Les Amérindiens Songhees, appelés aussi Songish, Lekwungen et Lekungen, ont habité depuis plus de 4 mille ans les régions du sud-est de l’Île-de-Vancouver, à l’emplacement de la future ville de Victoria, capitale de la Colombie-Britannique.

Les Songhees occupaient de vastes territoires d’Albert Head à Cordova Bay et aux îles de San Juan. Le peuple Songhee comprend les familles suivantes: Kakyaakan, Teechamitsa, Whyomilth, Kosampsom, Swenwhung, Chilcowitch et Chekonein.

Au milieu du XIXe siècle, vers 1843 (année de la fondation de Fort Victoria), on comptait environ 8 à 9 mille Amérindiens Songhees. Cependant, le recensement de 1914 permet de constater qu’il ne reste que 200 représentants de cette nation.

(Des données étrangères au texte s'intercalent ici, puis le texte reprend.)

(** A goroutine moves on, its service staying as it is. *)
Lemma set_pc_inv t p c c' w rs :
  world_inv w -> w_threads w !! t = Some (p, c) -> s_heap (w_server w) !! p = Some rs ->
  pc_inv (w_sent w) t rs c' -> world_inv (set_pc t p c' w).
Proof.
  intros [Hh Ht Hu Hs Hm] Hthr Hp Hi. split; cbn; try done.
  - intros t' e [[<- <-]|[_ He]]%lookup_insert_Some; [by exists rs | by apply Ht].
  - intros t1 t2 p' c1 c2 [[<- E1]|[_ H1]]%lookup_insert_Some [[<- E2]|[_ H2]]%lookup_insert_Some.
    + done.
    + injection E1 as <- <-. by eapply Hu.
    + injection E2 as <- <-. by eapply Hu.
    + by eapply Hu.
  - rewrite lookup_insert_None. split; [done|]. intros ->. by rewrite Hthr in Hm.
Qed.

(** ** What handlers do to services *)

(** A handler only ever turns a probing service into one that lost. *)
Definition rs_evolves (rs rs' : registeredService) : Prop :=
  rs' = rs \/
  (rs_state rs = stateProbing /\ rs' = mkRS (rs_instance rs) (rs_records rs) stateConflictLost true).

Definition heap_evolves (h h' : gmap nat registeredService) : Prop :=
  forall p, option_Forall2 rs_evolves (h !! p) (h' !! p).

#[export] Instance heap_evolves_refl : Reflexive heap_evolves.
Proof. intros h p. destruct (h !! p); constructor. by left. Qed.

#[export] Instance heap_evolves_trans : Transitive heap_evolves.
Proof.
  intros h1 h2 h3 H12 H23 p. specialize (H12 p). specialize (H23 p).
  destruct H12 as [rs1 rs2 H12|]; inversion H23 as [? rs3 H23'|]; subst; constructor.
  destruct H12 as [->|[Hs ->]]; [done|]. destruct H23' as [->|[Hs' _]]; [by right|]. done.
Qed.

(** The host records and whether they have been probed stay as they are. *)
Definition keeps_host (s s' : Server) : Prop :=
  s_hostRecords s' = s_hostRecords s /\ s_hostProbed s' = s_hostProbed s.

(** What a handler leaves alone. *)
Definition evolves (s s' : Server) : Prop :=
  s_services s' = s_services s /\ s_instances s' = s_instances s /\
  heap_evolves (s_heap s) (s_heap s') /\ keeps_host s s'.

#[export] Instance evolves_refl : Reflexive evolves.
Proof. by intros s. Qed.

#[export] Instance evolves_trans : Transitive evolves.
Proof.
  intros s1 s2 s3 (E1 & F1 & G1 & H1 & I1) (E2 & F2 & G2 & H2 & I2).
  split_and!; [congruence | congruence | by etrans | split; congruence].
Qed.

Des fouilles archéologiques ont montré qu’une bourgade des Songhees se trouvait à la pointe Finlayson, dans Beacon Hill Parc, jusqu’au début du XIXe siècle. Les maisons de ce peuple étaient grandes et hébergeaient plusieurs générations, voire des clans entiers.

Les Songhees pêchaient le saumon du Pacifique, les crabes et les baleines. Ils chassaient des cerfs et ramassaient des fruits sauvages.

Vers la seconde moitié du XIXe siècle, le village s’est déplacé vers l’intérieur des terres après une entente entre les Indiens et Sir James Douglas, gouverneur de l’Île-de-Vancouver. Après le déménagement, le mode de vie des Autochtones change dramatiquement, car ils cessent de pêcher et perdent leurs territoires traditionnels de chasse. Un litige s’ensuit, qui n’est résolu qu’en 2006.

Les Songhees parlent la langue Salish (ou plutôt un dialecte des Détroits du Nord de la langue Salish). Ils sont membres de l’Association Te’mexw et du Conseil Tribal Naut’sa Mawt.

Aujourd’hui, la nation des Songhees se concentre dans le canton d’Esquimalt, à 5 kilomètres de la ville de Victoria. 

On compte de nos jours environ 2 mille personnes qui se déclarent Songhees lors des recensements.